Bernanke à la rescousse… tous aux abris !

** Lorsque les marchés ont commencé à montrer quelques faiblesses à la fin juillet, certains commentateurs de CNBC et autres observateurs du monde de la finance ont commencé à hurler à la lune, réclamant une baisse des taux. – Selon le raisonnement, une baisse des taux aide les marchés, et tout le monde peut alors recommencer à gagner de l’argent. Crise évitée, barrage colmaté, et ainsi de suite. Mais comme le notait récemment l’analyste financier Michael Belkin, "le consensus est 100% convaincu que les baisses de taux de la Fed sont toujours haussières (il ne faut pas lutter contre la Fed, etc.) — mais les données ne sont pas de cet avis".

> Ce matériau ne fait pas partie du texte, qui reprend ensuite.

Lemma parse_url_last_segment_witness :
  pop_or_empty (split_slash (lit "https://example.org/audio/cat.mp3"))
  = lit "cat.mp3".
Proof.
  destruct (parse_url_last_segment decode_plain asciiUpperCase
              (lit "https://example.org/audio") (lit "cat.mp3")) as [H _].
  - apply (bool_decide_unpack _). vm_compute. exact I.
  - exact H.
Defined.

Lemma parse_url_text_witness :
  parse_url decode_plain asciiUpperCase (lit "audio/ big dog .mp3")
  = inr {| id := lit "audio/ big dog .mp3";
           text := capitalize asciiUpperCase (trim (lit " big dog "));
           audioUrl := lit "audio/ big dog .mp3";
           imageUrl := None; isLoading := false |}.
Proof.
  destruct (parse_url_text decode_plain asciiUpperCase
              (lit "audio/ big dog .mp3") (lit " big dog ")) as [H _].
  - vm_compute. reflexivity.
  - apply (bool_decide_unpack _). vm_compute. exact I.
  - exact H.
Defined.

(** * The event loop *)

Lemma launch_await_generate id prompt next loop :
  launch (Await_async (handleGenerateImage_async id prompt) next) loop
  = {| state := setError None (setFlashcards (mark_loading id) (state loop));
       awaiting := awaiting loop
                   ++ [λ o, Await_async (handleGenerateImage_resume id prompt o) next];
       calls := calls loop ++ [CallStarted (fullPrompt prompt)] |}.
Proof. reflexivity. Qed.

(** The call of a generation that bulk generation awaits settles: the loop
    goes on with the rest of the cards, from the state and the calls that
    [handleGenerateImage] gives for a service that settles the call the
    same way. *)
Lemma settle_await_generate id prompt next loop o :
  awaiting loop = [] →
  ∃ loop2,
    settle 0 o (launch (Await_async (handleGenerateImage_async id prompt) next) loop)
    = Some (launch next loop2) ∧
    awaiting loop2 = [] ∧
    calls loop2
    = calls loop ++ [CallStarted (fullPrompt prompt); CallSettled o] ∧
    ∀ w, handleGenerateImage (list outcome) scripted id prompt
           (system_at loop (o :: w))
         = system_at loop2 w.
Proof.
  intros Hidle. rewrite launch_await_generate, Hidle, app_nil_l.
  destruct loop as [st aw cs]. cbn [state awaiting calls] in *.
  unfold settle. cbn [awaiting state calls lookup list_lookup delete list_delete].
  rewrite <- app_assoc. cbn [app].
  destruct o as [url|e].
  - eexists {| state := _; awaiting := []; calls := _ |}.
    split; [reflexivity|]. split; [reflexivity|]. split; [reflexivity|].
    intros w. by rewrite handleGenerateImage_eq.
  - eexists {| state := _; awaiting := []; calls := _ |}.
    split; [reflexivity|]. split; [reflexivity|]. split; [reflexivity|].
    intros w. by rewrite handleGenerateImage_eq.
Qed.

Lemma in_turn_nil outcomes : [] = in_turn outcomes → outcomes = [].
Proof. by destruct outcomes. Qed.

Lemma started_prefix pre evs :
  pre `prefix_of` evs → started pre `prefix_of` started evs.
Proof. intros [k ->]. rewrite started_app. by eexists. Qed.

Lemma prompts_due_cons card rest :
  prompts_due (card :: rest)
  = if lacks_image_and_not_loading card
    then fullPrompt (card_text card) :: prompts_due rest
    else prompts_due rest.
Proof.
  unfold prompts_due. destruct (lacks_image_and_not_loading card) eqn:Hel.
  - by rewrite filter_cons_True, fmap_cons.
  - rewrite filter_cons_False; [done|]. by rewrite Hel.
Qed.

– Ah, les données. Oui, il y a ce petit détail à prendre en compte : ce qui s’est effectivement passé la dernière fois que la Fed a commencé à baisser ses taux. Cela implique un minimum de travail. La plupart des grosses têtes de la télévision préfèreraient s’enfoncer des aiguilles dans les yeux ou avaler des poissons rouges tout vifs. Mais si l’on regarde la dernière série de baisse des taux, on obtient un tableau saisissant.

– Spécifiquement, durant le dernier cycle de baisse des taux, le S&P 500 a chuté de 47%. D’un point de départ à 6,5% en janvier 2001, la Fed a baissé les taux jusqu’à atteindre 1%. Pourtant, cela n’a pas semblé aider les marchés.

– Autre exemple, le Japon. En 1995, la Bank of Japan avait ramené ses taux quasiment à zéro — mais cela n’a pas empêché le Nikkei d’être divisé par deux. Aborder ce sujet avec un banquier central, cela revient à parler de la campagne de Russie avec un des maréchaux de Napoléon.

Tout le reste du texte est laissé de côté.